• _YOUR INSTRUCTIONS_
From the data that follows, copy every line holding the string "whose".

• _DATA FOR REVIEW_
■ ■ ■ ■
(** C4. The prevalence metric is the float mean of the target column
    times 100, printed with two decimals and a percent sign.  On a table
    with at least one row (and at most 2^53, so that counts are floats)
    whose target column is binary, the value is a finite float in
    [0, 100], within 2^-45 of a hundred times the exact mean, and the text
    is the nearest number of hundredths: integer part, point, two digits,
    percent sign. *)
Theorem prevalence_in_range :
  (forall df : Table,
      prevalence_metric df
      = Ok (format_fixed 2 (fmul (series_mean (map target df)) (of_Z 100)) +:+ "%")) /\
  (forall df : Table,
      df <> [] -> Z.of_nat (length df) <= 2 ^ 53 -> binary target df ->
      exists q : Q,
        prevalence df = Ok (FFin q) /\
        (0 <= q)%Q /\ (q <= 100)%Q /\
        (Qabs (q - 100 * mean (map target df)) <= pow2 (-45))%Q /\
        0 <= scaled 2 q <= 10000 /\
        (Qabs (inject_Z (scaled 2 q) - 100 * q) <= 1 # 2)%Q /\
        prevalence_metric df
        = Ok ((decimal (scaled 2 q / 100) +:+ "." +:+ digits_fixed 2 (scaled 2 q mod 100))
                +:+ "%")).
Proof.
  split; [reflexivity|].
  intros df Hne Hlen Hbin.
  pose proof (series_sum_binary target df Hbin) as Hsum.
  assert (Hn : 0 < Z.of_nat (length df)) by (destruct df; [congruence|cbn; lia]).
  destruct (mean_binary (series_sum (map target df)) (Z.of_nat (length df)))
    as (m & Hm & Hm0 & Hm1 & Hme); [lia|lia|].
  destruct (times_100 m Hm0 Hm1) as (q & Hq & Hq0 & Hq1 & Hqe).
  destruct (scaled_percent q Hq0 Hq1) as (Hk & Hke).
  assert (Hmean : series_mean (map target df) = FFin m).
  { unfold series_mean. rewrite length_map.
    destruct df; [congruence|exact Hm]. }
  assert (Hprev : prevalence df = Ok (FFin q)).
  { unfold prevalence, getitem. cbn [field String.eqb rbind].
    cbn -[series_mean of_Z fmul]. now rewrite Hmean, Hq. }
  exists q. repeat split; try assumption; try lia.
  - unfold mean. rewrite length_map.
    set (x := (inject_Z (series_sum (map target df)) / inject_Z (Z.of_nat (length df)))%Q) in *.
    apply Qabs_Qle_condition in Hme, Hqe. apply Qabs_Qle_condition.
    assert (E53 : (pow2 (-53) == 1 # 9007199254740992)%Q) by (vm_compute; reflexivity).
    assert (E47 : (pow2 (-47) == 1 # 140737488355328)%Q) by (vm_compute; reflexivity).
    assert (E45 : (pow2 (-45) == 1 # 35184372088832)%Q) by (vm_compute; reflexivity).
    rewrite E53 in Hme. rewrite E47 in Hqe. rewrite E45.
    split; lra.
  - unfold prevalence_metric. rewrite Hprev. cbn [rbind].
    unfold format_fixed. now rewrite (Qnegb_false q Hq0).
Qed.
(** * Metadata module ([src/module/metadata.js])

    A shallow embedding of the [Metadata] class: the field extraction of
    [fetchNew], the get-or-create of entities ([getMetaId]), the association
    attacher ([attachMeta]), the creation path ([getMetadataId]) and the read
    path ([getMetadataById], [getMetaByMetadataId], [getMetaInfoByMetaId]).

    The collaborators the module imports ([database], [cache], [file],
    [ignore], [node-fetch], [dom-parser]) are not part of the module; they are
    modelled by the state of a [World] below. *)

From Stdlib Require Import String Ascii List Bool Arith PeanoNat Lia Permutation.
Import ListNotations.
Local Open Scope string_scope.
Local Open Scope list_scope.
Local Set Warnings "-register-all".

(* ================================================================== *)
(** ** JavaScript values used by the module *)

Module Js.

(** Truthiness of a string: only the empty string is falsy. *)
Definition truthy (s : string) : bool :=
  match s with EmptyString => false | String _ _ => true end.

(** [s.indexOf(sub) !== -1]. *)
Definition includes (sub s : string) : bool :=
  match String.index 0 sub s with Some _ => true | None => false end.

Definition is_space (c : ascii) : bool :=
  let n := nat_of_ascii c in
  Nat.eqb n 32 || Nat.eqb n 9 || Nat.eqb n 10 || Nat.eqb n 11
  || Nat.eqb n 12 || Nat.eqb n 13.

Fixpoint trimStart (s : string) : string :=
  match s with
  | EmptyString => EmptyString
  | String c r => if is_space c then trimStart r else s
  end.

Fixpoint trimEnd (s : string) : string :=
  match s with
  | EmptyString => EmptyString
  | String c r =>
      match trimEnd r with
      | EmptyString => if is_space c then EmptyString else String c EmptyString
      | r' => String c r'
      end
  end.

(** [s.trim()]. *)
Definition trim (s : string) : string := trimEnd (trimStart s).

(** [s.split(sep)] for a one-character separator: the pieces between the
    separators, in order; never the empty list. *)
Fixpoint split (sep : ascii) (s : string) : list string :=
  match s with
  | EmptyString => [EmptyString]
  | String c r =>
      if Ascii.eqb c sep then EmptyString :: split sep r
      else match split sep r with
           | [] => [String c EmptyString]
           | w :: ws => String c w :: ws
           end
  end.

(** What an expression evaluates to: a value or a thrown error. *)
Inductive error := TypeError | TransportError | StoreError.

Inductive completion (A : Type) :=
| Return (a : A)
| Throw (e : error).
Arguments Return {A} a.
Arguments Throw {A} e.

Definition bind {A B} (c : completion A) (k : A -> completion B) : completion B :=
  match c with
  | Return a => k a
  | Throw e => Throw e
  end.

(** A [for] loop whose body may throw: the first throw leaves the loop. *)
Fixpoint for_each {A S} (body : A -> S -> completion S) (l : list A) (s : S)
  : completion S :=
  match l with
  | [] => Return s
  | x :: r => bind (body x s) (for_each body r)
  end.

End Js.
Import Js.

(* ================================================================== *)
(** ** The parsed document ([dom-parser]) *)

Module Dom.

Record attribute := { name : string; value : string }.

Inductive node :=
| TextNode (text : string)
| Element (nodeName : string) (attributes : list attribute) (childNodes : list node).

(** What [parser.parseFromString] returns: the top-level nodes. *)
Definition document := list node.

Definition attributes_of (n : node) : list attribute :=
  match n with TextNode _ => [] | Element _ a _ => a end.

Definition children_of (n : node) : list node :=
  match n with TextNode _ => [] | Element _ _ c => c end.

Definition is_element (n : node) : bool :=
  match n with TextNode _ => false | Element _ _ _ => true end.

Definition firstChild (n : node) : option node := hd_error (children_of n).
Definition lastChild (n : node) : option node := hd_error (rev (children_of n)).

Fixpoint textContent (n : node) : string :=
  match n with
  | TextNode t => t
  | Element _ _ cs => String.concat "" (map textContent cs)
  end.
(* ===== verification/Responses.v ===== *)
(** Responses and what the code reads off them ([internal/protocol/response.go],
    [parse_response.go], [codes.go], [method_availability.go], the result and
    response kinds of [data.go] and [request_observer.go], and
    [pkg/errors_config/upstream_errors.go]).

    JSON itself is a library ([Json]).  A reader is the text it delivers, an error
    of the reader being an [inl]; a run-time panic is [None]. *)

From S2P Require Import Prelude.
From S2P Require Import GoStrings.
From S2P Require Import Protocol.
From S2P Require Import Errors.
From Stdlib Require Import Ascii.

#[local] Arguments String.append !_ _ /.

Definition quoted (s : string) : string := String quote (s +:+ String quote "").

Inductive RequestType := Rest | JsonRpc | Ws | Grpc | Unknown.

#[export] Instance RequestType_eq_dec : EqDecision RequestType.
Proof. solve_decision. Defined.

(** ** JSON *)

Record jsonRpcError := mkJsonRpcError {
  je_Message : string;
  je_Code : option Z;
  je_Data : option string;
  je_Error : string;
}.

Inductive NodeType := V_NULL | V_STRING | V_OTHER.

#[export] Instance NodeType_eq_dec : EqDecision NodeType.
Proof. solve_decision. Defined.

Record JsonNode := mkJsonNode { node_type : NodeType; node_raw : option string }.

(** A websocket message with its fields in their JSON text, empty when absent. *)
Record jsonRpcWsMessage := mkWsMessage {
  wm_Id : string;
  wm_Result : string;
  wm_Params : option (string * string);
  wm_Error : string;
}.

(** [sonic]: the member of an object, decoding and encoding. *)
Class Json := {
  GetByPath : string -> string -> option JsonNode;
  unmarshal_jsonRpcError : string -> option jsonRpcError;
  marshal_jsonRpcError : jsonRpcError -> GoError + string;
  unmarshal_string : string -> option string;
  unmarshal_wsMessage : string -> option jsonRpcWsMessage;
  marshal_wsSubResponse : string -> string -> string -> GoError + string;
}.

(** The JSON text of a string is quoted, and no JSON text is empty. *)
Class JsonLaws `{Json} : Prop := {
  raw_string : forall body key raw,
    GetByPath body key = Some (mkJsonNode V_STRING (Some raw)) -> exists s, raw = quoted s;
  raw_nonempty : forall body key t raw,
    GetByPath body key = Some (mkJsonNode t (Some raw)) -> raw <> "";
}.

(** ** The kinds of responses *)

Inductive ResponseErrorKind := PartialFailure | TotalFailure.

#[export] Instance ResponseErrorKind_eq_dec : EqDecision ResponseErrorKind.
Proof. solve_decision. Defined.

(** [stream] is the text of the stream; the hint of its first chunk is left out. *)
Record GenericUpstreamResponse := mkGenericResponse {
  g_id : string;
  g_result : string;
  g_error : option ResponseError;
  g_requestType : RequestType;
  g_stream : option string;
  g_responseCode : Z;
  g_headers : gmap string (list string);
}.

Record ReplyError := mkReplyError {
  r_id : string;
  ErrorKind : ResponseErrorKind;
  responseError : ResponseError;
  responseType : RequestType;
}.

Inductive ResponseHolder :=
| GenericResponse (r : GenericUpstreamResponse)
| WsJsonRpcResponse (id result : string) (error : option ResponseError)
| SubscriptionEventResponse (id event : string)
| SubscriptionMessageResponse (id message : string)
| SubscriptionResultResponse (id result : string)
| SubscriptionMethodResultResponse (id method result subId : string)
| ReplyErrorResponse (r : ReplyError).

#[export] Instance GenericUpstreamResponse_eq_dec : EqDecision GenericUpstreamResponse.
Proof. solve_decision. Defined.
#[export] Instance ReplyError_eq_dec : EqDecision ReplyError.
Proof. solve_decision. Defined.
#[export] Instance ResponseHolder_eq_dec : EqDecision ResponseHolder.
Proof. solve_decision. Defined.

(** A response with where it came from; [Response] is never nil in the code. *)
Record ResponseHolderWrapper := mkWrapper {
  UpstreamId : string;
  RequestId : string;
  UpstreamNodeVersion : string;
  FinalizationBlockType : option BlockType;
  FinalizationBlock : Block;
  Response : ResponseHolder;
}.

#[export] Instance ResponseHolderWrapper_eq_dec : EqDecision ResponseHolderWrapper.
Proof. solve_decision. Defined.

Definition ResponseResult (h : ResponseHolder) : string :=
  match h with
  | GenericResponse r => g_result r
  | WsJsonRpcResponse _ result _ => result
  | SubscriptionEventResponse _ event => event
  | SubscriptionMessageResponse _ message => message
  | SubscriptionResultResponse _ result => result
  | SubscriptionMethodResultResponse _ _ result _ => result
  | ReplyErrorResponse _ => ""
  end.
Lemma ensureGroup_wf g m : groups_wf m -> groups_wf (ensureGroup g m).
Proof.
  intros [Hd Hs Hi Ho Hu Hsi].
  split; unfold defaultMethods, subMethods in *;
    try (setoid_rewrite group_methods_ensure); try done;
    rewrite ensureGroup_some; by right.
Qed.

Section PutIndexed.
Context (g n : string) (x : Method) (m : GroupMap).
Context (Hd : is_Some (m !! DefaultMethodGroup)) (Hs : is_Some (m !! SubMethodGroup)).
Context (Hg : is_synthetic g = false) (Hmg : is_Some (m !! g)).

Lemma put_indexed_real g' n' :
  is_synthetic g' = false ->
  group_methods (put_indexed g n x m) g' !! n' =
  if decide (g = g' /\ n = n') then Some x else group_methods m g' !! n'.
Proof using All.
  intros [? ?]%not_synthetic. rewrite group_methods_put_indexed by done.
  apply decide_ext. tauto.
Qed.

Lemma put_indexed_default n' :
  defaultMethods (put_indexed g n x m) !! n' =
  if decide (n = n') then Some x else defaultMethods m !! n'.
Proof using All.
  unfold defaultMethods. rewrite group_methods_put_indexed by done.
  apply decide_ext. tauto.
Qed.

Lemma put_indexed_sub n' :
  subMethods (put_indexed g n x m) !! n' =
  if decide (n = n' /\ IsSubscribe x = true) then Some x else subMethods m !! n'.
Proof using All.
  apply not_synthetic in Hg as [? ?].
  unfold subMethods. rewrite group_methods_put_indexed by done.
  apply decide_ext. split; [|tauto]. intros (-> & [?|[?|[? ?]]]); done.
Qed.
End PutIndexed.
Lemma check_methods_post path ms :
  post (fun st => Forall (fun d => is_Some (md_Enabled d)) st.2 /\ NoDup (map md_Name st.2))
    (foldM (check_method path) (0, ∅, []) ms).
Proof using Type.
  clear ML SL. eapply post_mono.
  - apply (post_foldM _ (fun _ st => Forall (fun d => is_Some (md_Enabled d)) st.2 /\ NoDup (map md_Name st.2) /\
      forall n, n ∈ map md_Name st.2 <-> n ∈ st.1.2)).
    + split_and!; [constructor|constructor|set_solver].
    + intros _ m _ [[i names] done] _ (He & Hn & Hin). cbn [fst snd] in *. unfold check_method.
      case_bool_decide; [done|]. destruct (MethodData_validate m); [done|]. case_bool_decide as Hnew; [done|].
      cbn [post fst snd]. rewrite map_app. split_and!.
      * apply Forall_app. split; [done|]. constructor; [apply setDefaults_enabled|constructor].
      * apply NoDup_app. split; [done|]. split; [|apply NoDup_singleton]. intros n Hn' ->%list_elem_of_singleton.
        by apply Hnew, Hin.
      * intros n. rewrite elem_of_app, Hin. simpl. set_solver.
  - naive_solver.
Qed.

Lemma loadSpec_post e isDir : post (fun o => forall spec, o = Some spec -> spec_wf spec) (loadSpec e isDir).
Proof using Type.
  unfold loadSpec. destruct (_ && _); [|by simpl].
  eapply post_bind; [by apply post_of_error; intros ? H; exact H|]. intros bytes _.
  eapply post_bind; [by apply post_of_error; intros ? H; exact H|]. intros raw _. cbn zeta.
  eapply post_bind; [by apply post_wrap, post_or_error|]. intros ? Hval. simpl in Hval.
  eapply post_bind; [apply check_methods_post|]. intros st [He Hn]. intros spec [= <-]. split; [|done..].
  change (is_Some (spec_SpecData (unmarshal_spec raw))). revert Hval. unfold MethodSpec_validate.
  by destruct (spec_SpecData (unmarshal_spec raw)); [eauto|].
Qed.

Definition specs_wf (specs : gmap string MethodSpec) : Prop := forall s spec, specs !! s = Some spec -> spec_wf spec.

(** The files of a directory add specs under new names only. *)
Lemma walkSpecs_post fsys specs : specs_wf specs ->
  post (fun specs' => specs_wf specs' /\ specs ⊆ specs') (walkSpecs fsys specs).
Proof using Type.
  intros Hwf. apply (post_foldM _ (fun _ specs' => specs_wf specs' /\ specs ⊆ specs')); [done|].
  intros _ e _ specs' _ [Hwf' Hsub]. unfold walk_entry.
  eapply post_bind; [apply post_or_error|]. intros _ _.
  eapply post_bind; [by apply post_of_error; intros ? H; exact H|]. intros isDir _.
  eapply post_bind; [apply loadSpec_post|]. intros [spec|] Hspec; [|done]. specialize (Hspec spec eq_refl).
  destruct (wf_data _ Hspec) as [d Hd]. rewrite Hd. destruct (specs' !! sd_Name d) eqn:E; [done|]. split.
  - intros s spec' [[_ <-]|[_ H]]%lookup_insert_Some; [done|by apply (Hwf' s)].
  - etransitivity; [exact Hsub|]. by apply insert_subseteq.
Qed.

Lemma readSpecs_post specsFS extraFS : post specs_wf (readSpecs specsFS extraFS).
Proof using Type.
  unfold readSpecs. eapply post_bind; [apply post_wrap, walkSpecs_post; intros s spec; by rewrite lookup_empty|].
  intros specs [Hwf _]. eapply (post_bind specs_wf).
  - destruct extraFS; [|done]. apply post_wrap. eapply post_mono; [by apply walkSpecs_post|]. by intros specs' [].
  - intros specs' Hwf'. by case_bool_decide.
Qed.

Lemma Load_post specsFS extraFS :
  post (fun reg => exists specs, readSpecs specsFS extraFS = Ok specs /\ registry_ok specs reg /\
    forall s, is_Some (specs !! s) -> is_Some (reg !! s)) (MethodSpecLoader_Load specsFS extraFS).
Proof using ML.
  unfold MethodSpecLoader_Load. pose proof (readSpecs_post specsFS extraFS) as Hwf.
  destruct (readSpecs specsFS extraFS) as [| | |specs]; [done..|]. simpl. apply post_wrap.
  eapply post_mono; [by apply enrichSpecs_post|]. intros reg [Hok Hall]. eauto.
Qed.

(** Loading the method specs ends with an error or a registry for every set
    of files, however their imports are arranged: the resolution of imports never
    runs past the number of specs and never follows a nil pointer. *)
Theorem Load_terminates specsFS extraFS :
  (exists e, MethodSpecLoader_Load specsFS extraFS = Err e) \/ exists reg, MethodSpecLoader_Load specsFS extraFS = Ok reg.
Proof using ML.
  destruct (post_result _ _ (Load_post specsFS extraFS)) as [He|(reg & Hreg & _)]; eauto.
Qed.
(** An operation is not pending: it is neither queued nor waiting for its answer. *)
Definition not_pending (t : Tables) (cmds : list registryCommand) (r : nat) : Prop :=
  (r ∉ register_refs cmds) /\ (forall id, requests (state t) !! id <> Some r).

Lemma handle_register_inv id r t rest h : inv t (registerCommand id r :: rest) h ->
  inv (handle_register id r t) rest (h ++ [registerCommand id r]).
Proof.
  intros I. destruct (inv_registers _ _ _ I id r) as (o & Ho & Hid & Hf & Hn); [by left|].
  pose proof (inv_once _ _ _ I) as Hnd. unfold register_refs in Hnd. simpl in Hnd.
  apply NoDup_cons in Hnd as [Hr _]. fold (register_refs rest) in Hr.
  destruct (inv_dequeue _ _ _ _ I) as [I1 I2 I3 I4 I5 I6 I7]. split; try done.
  - simpl. intros id' r' [[<- <-]|[_ H]]%lookup_insert_Some; eauto.
  - intros id' r' Hin. destruct (I3 id' r' Hin) as (o' & Ho' & Hid' & Hf' & Hn'). exists o'. split_and!; [done..|].
    simpl. intros id2 [[<- <-]|[_ H]]%lookup_insert_Some; [|by apply (Hn' id2)].
    apply Hr, elem_of_register_refs. eauto.
Qed.

(** Forgetting requests. *)
Lemma inv_forget t cmds h m : m ⊆ requests (state t) -> inv t cmds h -> inv (set_requests m t) cmds h.
Proof.
  intros Hm [I1 I2 I3 I4 I5 I6 I7]. split; try done; simpl.
  - intros id r Hr. apply I2. by eapply lookup_weaken.
  - intros id r Hr. destruct (I3 id r Hr) as (o & ? & ? & ? & Hn). exists o. split_and!; [done..|].
    intros id' Hr'. apply (Hn id'). by eapply lookup_weaken.
Qed.

Lemma handle_abort_inv id t cmds h : inv t cmds h -> inv (handle_abort id t) cmds h.
Proof.
  intros I. unfold handle_abort. destruct (requests (state t) !! id) as [r|]; [|done].
  apply (inv_ops_keep (set_requests (delete id (requests (state t))) t));
    [done|apply on_op_keep; intros; apply stop_op_keeps|]. apply inv_forget; [apply delete_subseteq|done].
Qed.
(* ===== verification/UpstreamLife.v ===== *)
(** The life of an upstream: its place among the upstreams
    ([internal/upstreams/upstream_supervisor.go]), the validation of its settings
    ([validations/validator.go], [event_processors/validation_event_processor.go]),
    the processors that watch it ([event_processors/event_processor.go],
    [upstream.go]), and what the supervisor of the upstreams does with its events. *)

From S2P Require Import Prelude.
From S2P Require Import GoStrings.
From S2P Require Import Protocol.
From S2P Require Import Specs.
From S2P Require Import Methods.
From S2P Require Import UpstreamState.
From S2P Require Import Upstream.
From S2P Require Import Matchers.
From Stdlib Require Import Ascii.

(** ** Validation *)

Inductive ValidationSettingResult := Valid | SettingsError | FatalSettingError | UnknownResult.
#[export] Instance ValidationSettingResult_eq_dec : EqDecision ValidationSettingResult.
Proof. solve_decision. Defined.

Definition result_code (r : ValidationSettingResult) : Z :=
  match r with Valid => 1 | SettingsError => 2 | FatalSettingError => 3 | UnknownResult => 4 end.

(** [lo.Max]: the first of the greatest; the factory makes no processor without
    validators. *)
Definition lo_Max {A} (code : A -> Z) (x : A) (l : list A) : A :=
  foldl (fun m y => if code m <? code y then y else m) x l.

Definition Settings_Validate (first : ValidationSettingResult) (others : list ValidationSettingResult)
    : ValidationSettingResult := lo_Max result_code first others.
Definition Health_Validate (first : AvailabilityStatus) (others : list AvailabilityStatus) : AvailabilityStatus :=
  lo_Max status_code first others.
■ ■ ■ ■
• _RESULT_
    whose target column is binary, the value is a finite float in
(** A [for] loop whose body may throw: the first throw leaves the loop. *)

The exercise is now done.